Stored items
'''
Lemma prepare_member_draws registry now input : draws (prepare_member registry now input).
Proof.
  unfold prepare_member, build_box_write. repeat (apply draws_bind; [solve [auto with draws]|intros ?]).
  auto with draws.
Qed.
#[local] Hint Resolve prepare_member_draws : draws.

Lemma resolve_owned_draws registry state now : draws (resolve_owned registry state now).
Proof.
  destruct state; simpl; [apply draws_ret|apply draws_ret| |].
  - unfold prepare_all. destruct (_ <? _); [apply draws_throw|].
    repeat (apply draws_bind; [solve [auto with draws]|intros ?]). apply draws_ret.
  - unfold prepare_child. repeat (apply draws_bind; [solve [auto with draws]|intros ?]). apply draws_ret.
Qed.

Lemma invoke_flow_draws registry handler record now : draws (invoke_flow registry handler record now).
Proof.
  unfold invoke_flow. destruct (negb _); [apply draws_ret|]. destruct (ca_decode _ _); [|apply draws_ret].
  destruct (ca_call _ _ _) as [[]|]; simpl; auto using resolve_owned_draws with draws.
Qed.

Lemma execute_flows_drawn registry handler records now drawn :
  (drawn ≤ (execute_flows registry handler records now drawn).2)%nat.
Proof.
  revert drawn. induction records as [|r records IH]; intros drawn; simpl; [done|].
  pose proof (invoke_flow_draws registry handler r now drawn) as H.
  destruct (invoke_flow registry handler r now drawn) as [res d]. simpl in H. specialize (IH d).
  destruct (execute_flows registry handler records now d) as [results d']. simpl in *. lia.
Qed.
Lemma registry_execute_many_drawn registry records now drawn :
  (drawn ≤ (registry_execute_many registry records now drawn).2)%nat.
Proof.
  unfold registry_execute_many. destruct records as [|r records]; [done|].
  destruct (rg_tasks registry !! t_name r) as [t|]; [|done]. unfold execute_many.
  destruct (rt_handler t); try done. apply execute_flows_drawn.
Qed.

(** What an execution sends back carries its own lane. *)
Lemma task_commits_lane e results : Forall (λ k, commit_lane k = Some (ex_lane e)) (task_commits e results).
Proof. apply Forall_fmap, Forall_true. done. Qed.

Lemma execute_task_spec registry e panicked elapsed wall drawn metrics completion drawn' metrics' :
  execute_task registry e panicked elapsed wall drawn metrics = (completion, drawn', metrics') →
  (drawn ≤ drawn')%nat ∧ co_invocation_id completion = ex_invocation_id e ∧ co_lane completion = ex_lane e ∧
  co_global_permit completion = ex_global_permit e ∧ co_lane_permit completion = ex_lane_permit e ∧
  Forall (λ k, commit_lane k = Some (co_lane completion)) (co_commits completion).
Proof.
  unfold execute_task.
  assert (H : (drawn ≤ (if panicked then (panic_results (ex_records e), drawn)
    else registry_execute_many registry (ex_records e) wall drawn).2)%nat).
  { destruct panicked; [done|]. apply registry_execute_many_drawn. }
  destruct (if panicked then _ else _) as [results d]. simpl in H. intros [= <- <- <-].
  split; [done|]. do 4 (split; [done|]). apply task_commits_lane.
Qed.
End Drawn.

Section Turns.
Context `{X : Externals, L : !ExternalLaws X, Y : Serialization, R : RunnerExternals} (rc : RunnerConf).
#[local] Abbreviation accounts_with := (accounts_with rc).
#[local] Abbreviation accounts := (accounts rc).
#[local] Abbreviation sound := (sound rc).

(** ** Dispatch *)

Lemma spawn_task_fields wall p s :
  rn_drawn (spawn_task rc wall p s) = S (rn_drawn s) ∧ rn_mode (spawn_task rc wall p s) = rn_mode s.
Proof.
  unfold spawn_task. cbv zeta. simpl.
  pose proof (benign_spawn_prelude rc wall p (rset_drawn (S (rn_drawn s)) s)) as Hb. revert Hb.
  generalize (fold_left (λ s r, lane_mut (pp_lane p) (remember_flow r) s) (pp_records p)
                (record_starts rc wall (pp_records p) (rset_drawn (S (rn_drawn s)) s))). intros s3 Hb.
  set (s4 := rset_futures _ s3).
  destruct (kept_fold rc (λ s id, abort_invocation id s)
    (remove_dups (omap (λ id, rn_running_tasks s4 !! id) (t_id <$> pp_records p))) s4
    (λ s i, abort_invocation_kept rc i s)) as (_ & _ & Hd).
  destruct (same_flight_fold (λ s id, abort_invocation id s)
    (remove_dups (omap (λ id, rn_running_tasks s4 !! id) (t_id <$> pp_records p))) s4
    (λ s i, same_flight_abort i s)) as [_ Hm _ _].
  unfold replace_duplicates. split.
  - etrans; [exact Hd|]. exact (bn_drawn _ _ Hb).
  - etrans; [exact Hm|]. exact (bn_mode _ _ Hb).
Qed.

Lemma dispatched_sound d now wall index s p s1 :
  pop_lane rc now index s = (Some p, s1) → rn_mode s = Running_ → sound d s (spawn_task rc wall p s1).
Proof.
  intros Hp Hm. destruct (spawn_task_fields wall p s1) as [Hd _].
  assert (Hd1 : rn_drawn s1 = rn_drawn s ∧ rn_mode s1 = rn_mode s).
  { unfold pop_lane in Hp. destruct (rn_lanes s !! index); [|done].
    destruct (pop_queue _ _ _ _) as [[q|] l']; [|done]. injection Hp as <- <-. by destruct (pp_global q). }
  destruct Hd1 as [Hd1 Hm1]. split; [rewrite Hd, Hd1; lia|]. intros Ha Hh Hmax.
  destruct (pop_lane_accounts rc d now index s _ _ Hp Ha) as (Ha1 & Hh1 & _).
  destruct (spawn_task_accounts rc d wall p s1 Ha1) as [Ha2 Hh2]; [congruence|lia|].
  split; [exact Ha2|]. lia.
Qed.

Lemma pop_nothing_sound d now index s s1 :
  pop_lane rc now index s = (None, s1) → sound d s s1 ∧ rn_mode s1 = rn_mode s.
Proof.
  intros Hp.
  assert (Hf : rn_drawn s1 = rn_drawn s ∧ rn_mode s1 = rn_mode s).
  { unfold pop_lane in Hp. destruct (rn_lanes s !! index); [|by simplify_eq].
    destruct (pop_queue _ _ _ _) as [[q|] l']; [done|]. by simplify_eq. }
  destruct Hf as [Hd Hm]. split; [|done]. split; [by rewrite Hd|]. intros Ha _ _.
  destruct (pop_lane_accounts rc d now index s _ _ Hp Ha) as (Ha1 & Hh1 & _). split; [exact Ha1|]. lia.
Qed.

Lemma dispatch_pass_sound d now wall indices s :
  rn_mode s = Running_ →
  sound d s (dispatch_pass rc now wall indices s).2 ∧ rn_mode (dispatch_pass rc now wall indices s).2 = Running_.
Proof.
  revert s. induction indices as [|index indices IH]; intros s Hm; simpl; [done|].
  destruct (pop_lane rc now index s) as [[p|] s1] eqn:Hp; simpl.
  - assert (Hm1 : rn_mode (spawn_task rc wall p s1) = Running_).
    { destruct (spawn_task_fields wall p s1) as [_ ->]. unfold pop_lane in Hp.
      destruct (rn_lanes s !! index); [|done]. destruct (pop_queue _ _ _ _) as [[q|] l']; [|done].
      injection Hp as <- <-. by destruct (pp_global q). }
    destruct (IH _ Hm1) as [H1 H2]. split; [|done]. etrans; [by eapply dispatched_sound|exact H1].
  - destruct (pop_nothing_sound d _ _ _ _ Hp) as [H1 H2]. rewrite Hm in H2.
    destruct (IH _ H2) as [H3 H4]. split; [|done]. by etrans.
Qed.
Lemma dispatch_passes_sound d budget now wall s :
  rn_mode s = Running_ → sound d s (dispatch_passes rc budget now wall s).
Proof.
  revert s. induction budget as [|budget IH]; intros s Hm; [reflexivity|]. cbn [dispatch_passes].
  destruct (dispatch_pass_sound d now wall (seq 0 (length (rn_lanes s))) s Hm) as [H1 H2].
  destruct (dispatch_pass rc now wall (seq 0 (length (rn_lanes s))) s) as [[] s1]; simpl in *; [|done].
  etrans; [exact H1|]. by apply IH.
Qed.
Lemma dispatch_ready_sound d now wall s : sound d s (dispatch_ready rc now wall s).
Proof.
  unfold dispatch_ready, in_mode. case_bool_decide as Hm; [|reflexivity].
  apply dispatch_passes_sound. by apply list_elem_of_singleton in Hm.
Qed.

(** ** The turn *)

Lemma drain_completions_sound d budget now s : sound d s (drain_completions rc budget now s).
Proof.
  revert s. induction budget as [|budget IH]; intros s; simpl; [reflexivity|].
  destruct (rn_completions s) as [|c rest] eqn:Hc; [reflexivity|].
  etrans; [by apply (accept_completion_sound rc d now c rest)|apply IH].
Qed.
Lemma benign_pop_hook c rest now s : benign s (accept_hook rc now c (rset_hook_results rest s)).
Proof. etrans; [|apply benign_accept_hook]. split; try done. apply lanes_same_refl. Qed.
Lemma drain_hooks_sound d budget now s : sound d s (drain_hooks rc budget now s).
Proof.
  revert s. induction budget as [|budget IH]; intros s; simpl; [reflexivity|].
  destruct (rn_hook_results s) as [|c rest]; [reflexivity|].
  etrans; [apply benign_sound, benign_pop_hook|apply IH].
Qed.
Lemma drain_database_sound budget now wall s : sound 0 s (drain_database rc budget now wall s).
Proof.
  revert s. induction budget as [|budget IH]; intros s; simpl; [reflexivity|].
  destruct (rn_settled s) as [|c rest] eqn:Hc; [reflexivity|].
  pose proof (apply_database_sound rc now wall c rest s Hc) as H.
  destruct (stopped _); [exact H|]. etrans; [exact H|apply IH].
Qed.

Lemma collect_ready_sound now wall s : sound 0 s (collect_ready rc now wall s).
Proof.
  unfold collect_ready. cbv zeta. etrans; [apply benign_sound, (benign_collect_events rc now)|].
  etrans; [apply drain_completions_sound|]. etrans; [apply drain_hooks_sound|]. apply drain_database_sound.
Qed.
Lemma advance_pipeline_sound now wall s : sound 0 s (advance_pipeline rc now wall s).
Proof.
  unfold advance_pipeline. destruct (in_mode _ _); [|reflexivity]. cbv zeta.
  etrans; [apply dispatch_ready_sound|]. destruct (negb _); [apply admit_sound|reflexivity].
Qed.

Lemma loop_turn_sound now wall s : sound 0 s (loop_turn rc now wall s).
Proof.
  unfold loop_turn. pose proof (expire_sound rc 0 now s) as H1. destruct (expire now s) as [stop s1].
  cbn [snd] in H1. destruct stop; [done|]. etrans; [exact H1|]. cbv zeta.
  etrans; [apply (collect_ready_sound now wall)|]. destruct (stopped _); [reflexivity|].
  etrans; [apply (advance_pipeline_sound now wall)|].
  pose proof (expire_sound rc 0 now (advance_pipeline rc now wall (collect_ready rc now wall s1))) as H2.
  destruct (expire now (advance_pipeline rc now wall (collect_ready rc now wall s1))) as [stop s2].
  cbn [snd] in H2. destruct stop; [done|]. etrans; [exact H2|]. apply give_back_sound.
Qed.

Lemma wait_event_sound branch now wall s : sound 0 s (wait_event rc branch now wall s).
Proof.
  destruct branch; simpl; try reflexivity.
  - destruct (rn_ingress s) as [|r rest]; [reflexivity|]. destruct (_ && _); [|reflexivity].
    apply benign_sound. etrans; [|apply benign_accept_input]. split; try done. apply lanes_same_refl.
  - destruct (rn_settled s) as [|c rest] eqn:Hc; [reflexivity|]. by apply apply_database_sound.
  - destruct (rn_completions s) as [|c rest] eqn:Hc; [reflexivity|]. by apply accept_completion_sound.
  - destruct (rn_hook_results s) as [|c rest]; [reflexivity|]. apply benign_sound, benign_pop_hook.
  - apply expire_sound.
  - destruct (rn_events s) as [|slot rest]; [reflexivity|]. apply benign_sound.
    etrans; [|apply benign_accept_event]. split; try done. apply lanes_same_refl.
  - destruct (in_mode _ _) eqn:Hm; [reflexivity|].
    etrans; [|apply benign_sound, benign_abort_hooks].
    apply kept_sound. split; [|done]. intros d g x o p []. split; try done.
    + by eapply lane_accounts_kept; [..|exact ac_lanes].
    + intros i e He Hg. destruct (ac_give_back i e He Hg) as (_ & H). by split.
Qed.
'''
Beginning at the line above with "Proof. apply Forall_fmap, Forall_true." and finishing at the line with "#[local] Abbreviation sound := (sound rc).", return each line exactly and return nothing else.

■ ANSWER BELOW
Proof. apply Forall_fmap, Forall_true. done. Qed.

Lemma execute_task_spec registry e panicked elapsed wall drawn metrics completion drawn' metrics' :
  execute_task registry e panicked elapsed wall drawn metrics = (completion, drawn', metrics') →
  (drawn ≤ drawn')%nat ∧ co_invocation_id completion = ex_invocation_id e ∧ co_lane completion = ex_lane e ∧
  co_global_permit completion = ex_global_permit e ∧ co_lane_permit completion = ex_lane_permit e ∧
  Forall (λ k, commit_lane k = Some (co_lane completion)) (co_commits completion).
Proof.
  unfold execute_task.
  assert (H : (drawn ≤ (if panicked then (panic_results (ex_records e), drawn)
    else registry_execute_many registry (ex_records e) wall drawn).2)%nat).
  { destruct panicked; [done|]. apply registry_execute_many_drawn. }
  destruct (if panicked then _ else _) as [results d]. simpl in H. intros [= <- <- <-].
  split; [done|]. do 4 (split; [done|]). apply task_commits_lane.
Qed.
End Drawn.

Section Turns.
Context `{X : Externals, L : !ExternalLaws X, Y : Serialization, R : RunnerExternals} (rc : RunnerConf).
#[local] Abbreviation accounts_with := (accounts_with rc).
#[local] Abbreviation accounts := (accounts rc).
#[local] Abbreviation sound := (sound rc).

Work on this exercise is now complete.